:: What you need to do ::
Please repeat the lines below exactly. Begin with the line containing "- intros j r" and go on through the line containing "done. by apply H2.".

[[ Data shown open ]]

(* ===== verification/VisualStates.v ===== *)
(** * VisualStates: facts on the screen states of a window

    What [find_states] of [VisualAnalysis] guarantees: the first sample opens
    a state, each change was seen between two neighbouring samples and
    satisfies the policy, and of four consecutive samples at least one opens
    no state, because motion is collapsed. *)

From S2P Require Import Prelude.
From S2P Require Import Timeline.
From S2P Require Import VisualSample.
From S2P Require Import VisualWindow.
From S2P Require Import VisualAnalysis.

Section Scan.
Context (policy : VisualChangePolicy).

(** The change a boundary at a sample after [previous] records. *)
Definition change_after (previous : VisualSample.t) (c : option CandidateChange.t) : Prop :=
  exists d, c = Some (CandidateChange.mk (VisualSample.time previous) d)
    /\ is_change policy d = true.

Lemma length_scan index previous anchor body :
  length (scan policy index previous anchor body) = length body.
Proof.
  revert index previous anchor. induction body as [|s body IH]; intros; cbn; [done|]. by rewrite IH.
Qed.

(** After the first sample. *)
Lemma scan_later k p a body i b m :
  scan policy (S k) (Some p) (Some a) body !! i = Some (b, m) ->
  exists previous, (p :: body) !! i = Some previous
    /\ (m = true -> is_Some b)
    /\ (forall r c, b = Some (r, c) -> r = CandidateReason.VisualChange /\ change_after previous c).
Proof.
  revert k p a i. induction body as [|s body IH]; intros k p a i; [done|].
  cbn [scan]. destruct i as [|i].
  - intros [= Hb Hm]. subst b m. exists p. split; [done|]. unfold boundary_at, is_moving. cbn.
    destruct (is_change policy (delta policy p s)) eqn:E1.
    { split; [done|]. intros r c [= <- <-]. split; [done|]. by eexists. }
    destruct (is_change policy (delta policy a s)) eqn:E2.
    { split; [done|]. intros r c [= <- <-]. split; [done|]. by eexists. }
    split; [done|]. intros r c. discriminate.
  - cbn [lookup list_lookup]. destruct (boundary_at _ _ _ _ _); apply IH.
Qed.

(** A boundary right after a boundary is a moving sample. *)
Lemma scan_consecutive k p a body :
  (p = a -> forall b m, scan policy (S k) (Some p) (Some a) body !! 0%nat = Some (Some b, m) ->
            m = true)
  /\ forall i b b' m m',
       scan policy (S k) (Some p) (Some a) body !! i = Some (Some b, m) ->
       scan policy (S k) (Some p) (Some a) body !! S i = Some (Some b', m') -> m' = true.
Proof.
  revert k p a. induction body as [|s body IH]; intros k p a; [done|]. split.
  - intros <- b m. cbn. destruct (is_change policy (delta policy p s)) eqn:E; cbn; [|discriminate].
    by intros [= _ <-].
  - intros i b b' m m'. cbn [scan]. destruct i as [|i].
    + cbn [lookup list_lookup]. destruct (boundary_at _ _ _ _ _); [|discriminate].
      intros _. by apply IH.
    + cbn [lookup list_lookup]. destruct (boundary_at _ _ _ _ _); apply IH.
Qed.

Context (lead : option VisualSample.t) (body : list VisualSample.t).

Definition scanned : list (option boundary * bool) := scan policy 0 lead None body.

(** What the first loop guarantees of the boundary of sample [i]. *)
Record scan_facts (i : nat) (b : option boundary) (m : bool) : Prop := {
  sf_moving : m = true -> exists c, b = Some (CandidateReason.VisualChange, c) /\ is_Some c;
  sf_first : i = 0%nat -> is_Some b;
  sf_reason : forall r c, b = Some (r, c) ->
    r = CandidateReason.VisualChange /\ is_Some c
    \/ i = 0%nat /\ c = None
       /\ (r = CandidateReason.FirstFrame \/ r = CandidateReason.PeriodicCoverage);
  sf_change : forall r c, b = Some (r, Some c) ->
    is_change policy (CandidateChange.delta c) = true
    /\ exists s, match i with O => lead | S j => body !! j end = Some s
         /\ CandidateChange.previous_sample c = VisualSample.time s
}.

Lemma scanned_facts i b m : scanned !! i = Some (b, m) -> scan_facts i b m.
Proof.
  unfold scanned. destruct body as [|s rest] eqn:Ebody; [done|]. cbn [scan].
  destruct i as [|i].
  - intros [= Hb Hm]. subst b m. unfold boundary_at, is_moving. destruct lead as [l|] eqn:El; cbn.
    + destruct (is_change policy (delta policy l s)) eqn:E; split; try done; try (by eexists).
      * intros r c [= <- <-]. left. split; [done|by eexists].
      * intros r c [= <- <-]. split; [done|]. by exists l.
      * intros r c [= <- <-]. right. by auto.
    + split; try done. intros r c [= <- <-]. right. by auto.
  - cbn [lookup list_lookup]. intros H.
    assert (Hb0 : is_Some (boundary_at policy 0 lead None s)).
    { unfold boundary_at. destruct lead as [l|]; cbn; [destruct (is_change policy _)|]; by eexists. }
    destruct Hb0 as [b0 Hb0]. rewrite Hb0 in H.
    destruct (scan_later _ _ _ _ _ _ _ H) as (p & Hp & Hm & Hc).
    split.
    + intros Hmt. destruct (Hm Hmt) as [[r c] Hb]. destruct (Hc r c Hb) as [-> (d & -> & _)].
      exists (Some (CandidateChange.mk (VisualSample.time p) d)). split; [done|by eexists].
    + done.
    + intros r c Hb. destruct (Hc r c Hb) as [-> (d & -> & _)]. left. split; [done|by eexists].
    + intros r c Hb. destruct (Hc r (Some c) Hb) as [_ (d & Hd & Hch)]. injection Hd as ->.
      split; [done|]. exists p. rewrite Ebody. by split.
Qed.

Lemma scanned_consecutive i b b' m m' :
  scanned !! i = Some (Some b, m) -> scanned !! S i = Some (Some b', m') -> m' = true.
Proof.
  unfold scanned. destruct body as [|s rest]; [done|]. cbn [scan].
  assert (Hb0 : is_Some (boundary_at policy 0 lead None s)).
  { unfold boundary_at. destruct lead as [l|]; cbn; [destruct (is_change policy _)|]; by eexists. }
  destruct Hb0 as [b0 Hb0]. rewrite Hb0.
  destruct (scan_consecutive 0 s s rest) as [H0 HS]. destruct i as [|i]; cbn [lookup list_lookup].
  - intros _. by apply H0.
  - apply HS.
Qed.
End Scan.

(** ** The second loop *)

Section Motion.
Context (moving : list bool) (bs0 : list (option boundary)).
Context (Hlen : length moving = length bs0).

Abbreviation n := (length bs0).

(** What the boundaries are after some runs were closed: only cleared, or
    with another reason on a moving sample. *)
Definition refined (bs : list (option boundary)) : Prop :=
  length bs = n
  /\ (forall i r c, bs !! i = Some (Some (r, c)) ->
        exists r0, bs0 !! i = Some (Some (r0, c))
          /\ (r = r0 \/ (moving !! i = Some true /\ CandidateReason.has_change r = true)))
  /\ (is_Some (mjoin (bs0 !! 0%nat)) -> is_Some (mjoin (bs !! 0%nat))).

Definition all_moving (lo hi : nat) : Prop :=
  forall j, (lo <= j < hi)%nat -> moving !! j = Some true.

(** Runs of three moving samples before [k] that were closed have lost their
    middle. *)
Definition collapsed (k : nat) (run_start : option nat) (bs : list (option boundary)) : Prop :=
  forall i, all_moving i (i + 3) -> (i + 3 <= k)%nat ->
    match run_start with None => True | Some s => (i + 3 <= s)%nat end ->
    bs !! S i = Some None.

Definition run_inv (k : nat) (run_start : option nat) : Prop :=
  match run_start with
  | None => k = 0%nat \/ moving !! (k - 1)%nat <> Some true
  | Some s => (s < k)%nat /\ all_moving s k /\ (s = 0%nat \/ moving !! (s - 1)%nat <> Some true)
  end.

Lemma lookup_clear_range lo hi bs i :
  clear_range lo hi bs !! i
  = if ((lo <=? i) && (i <? hi))%nat then (fun _ => None) <$> bs !! i else bs !! i.
Proof.
  unfold clear_range. rewrite list_lookup_imap.
  destruct ((lo <=? i) && (i <? hi))%nat; by destruct (bs !! i).
Qed.

Lemma refined_clear lo hi bs : (0 < lo)%nat -> refined bs -> refined (clear_range lo hi bs).
Proof.
  intros Hlo (H1 & H2 & H3). split; [|split].
  - unfold clear_range. by rewrite length_imap.
  - intros i r c Hi. rewrite lookup_clear_range in Hi. destruct (_ && _); [by destruct (bs !! i)|].
    by apply H2.
  - intros H. specialize (H3 H). rewrite lookup_clear_range.
    by rewrite (proj2 (Nat.leb_gt lo 0)) by lia.
Qed.

Lemma refined_set i reason bs :
  moving !! i = Some true -> CandidateReason.has_change reason = true ->
  refined bs -> refined (set_reason i reason bs).
Proof.
  intros Hm Hr (H1 & H2 & H3). unfold set_reason. split; [|split].
  - by rewrite length_alter.
  - intros j r c Hj. destruct (decide (i = j)) as [<-|Hne].
    + rewrite list_lookup_alter_eq in Hj. apply fmap_Some in Hj as ([[r1 c1]|] & E & [= -> ->]).
      destruct (H2 _ _ _ E) as (r0 & Hr0 & _). exists r0. auto.
    + rewrite list_lookup_alter_ne in Hj by done. by apply H2.
  - intros H. specialize (H3 H). destruct (decide (i = 0%nat)) as [->|Hne].
    + rewrite list_lookup_alter_eq. destruct (bs !! 0%nat) as [[b|]|]; cbn in *; by destruct H3.
    + by rewrite list_lookup_alter_ne.
Qed.

Lemma set_reason_None i reason bs j : bs !! j = Some None -> set_reason i reason bs !! j = Some None.
Proof.
  intros H. unfold set_reason. destruct (decide (i = j)) as [<-|].
  - rewrite list_lookup_alter_eq, H. done.
  - by rewrite list_lookup_alter_ne.
Qed.

(** Closing the run [s..k). *)
Lemma close_run_inv k s bs ms :
  refined bs -> collapsed k (Some s) bs -> run_inv k (Some s) -> moving !! k <> Some true ->
  (k <= n)%nat ->
  let st := close_run n s (k - 1) (bs, ms) in
  refined st.1 /\ collapsed (S k) None st.1.
Proof.
  intros Href Hcol (Hs & Hall & Hbefore) Hk Hkn. unfold close_run.
  assert (Htriple : forall i, all_moving i (i + 3) -> (i + 3 <= S k)%nat ->
    (i + 3 <= s)%nat \/ (s <= i /\ i + 3 <= k)%nat).
  { intros i Hi Hle. assert (Hik : (i + 3 <= k)%nat).
    { destruct (decide (i + 3 <= k)%nat); [done|]. exfalso. apply Hk, Hi. lia. }
    destruct (decide (i + 3 <= s)%nat); [by left|right]. split; [|done].
    destruct (decide (s <= i)%nat); [done|exfalso].
    destruct Hbefore as [->|Hb]; [lia|]. apply Hb, Hi. lia. }
  destruct (3 <=? k - 1 - s + 1)%nat eqn:E3.
  - apply Nat.leb_le in E3. cbn [fst snd].
    set (settles := (k - 1 + 1 <? n)%nat).
    set (last_motion := if settles then (k - 1)%nat else (k - 1 + 1)%nat).
    assert (Hlast : (k - 1 <= last_motion)%nat) by (unfold last_motion; destruct settles; lia).
    assert (Hm1 : moving !! s = Some true) by (apply Hall; lia).
    assert (Hm2 : moving !! (k - 1)%nat = Some true) by (apply Hall; lia).
    set (bs1 := clear_range (s + 1) last_motion bs).
    assert (Hr1 : refined (set_reason s CandidateReason.MotionStart bs1))
      by (apply refined_set; [done|done|apply refined_clear; [lia|done]]).
    assert (Hc1 : forall i, all_moving i (i + 3) -> (i + 3 <= S k)%nat -> bs1 !! S i = Some None).
    { intros i Hi Hle. unfold bs1. rewrite lookup_clear_range.
      destruct (Htriple i Hi Hle) as [Hold|[Hsi Hik]].
      - rewrite (Hcol i Hi) by lia. by destruct (_ && _).
      - rewrite (proj2 (Nat.leb_le (s + 1) (S i))), (proj2 (Nat.ltb_lt (S i) last_motion)) by lia.
        cbn [andb]. destruct Href as [Hl _].
        destruct (lookup_lt_is_Some_2 bs (S i) ltac:(lia)) as [b ->]. done. }
    destruct settles; cbn [fst].
    + split; [by apply refined_set|]. intros i Hi Hle _. by apply set_reason_None, set_reason_None, Hc1.
    + split; [done|]. intros i Hi Hle _. by apply set_reason_None, Hc1.
  - apply Nat.leb_gt in E3. cbn [fst]. split; [done|]. intros i Hi Hle _.
    destruct (Htriple i Hi Hle) as [Hold|[Hsi Hik]]; [|lia]. by apply (Hcol i Hi); [lia|].
Qed.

[[ Data shown closed ]]

:: Solution to the exercise ::
  - intros j r c Hj. destruct (decide (i = j)) as [<-|Hne].
    + rewrite list_lookup_alter_eq in Hj. apply fmap_Some in Hj as ([[r1 c1]|] & E & [= -> ->]).
      destruct (H2 _ _ _ E) as (r0 & Hr0 & _). exists r0. auto.
    + rewrite list_lookup_alter_ne in Hj by done. by apply H2.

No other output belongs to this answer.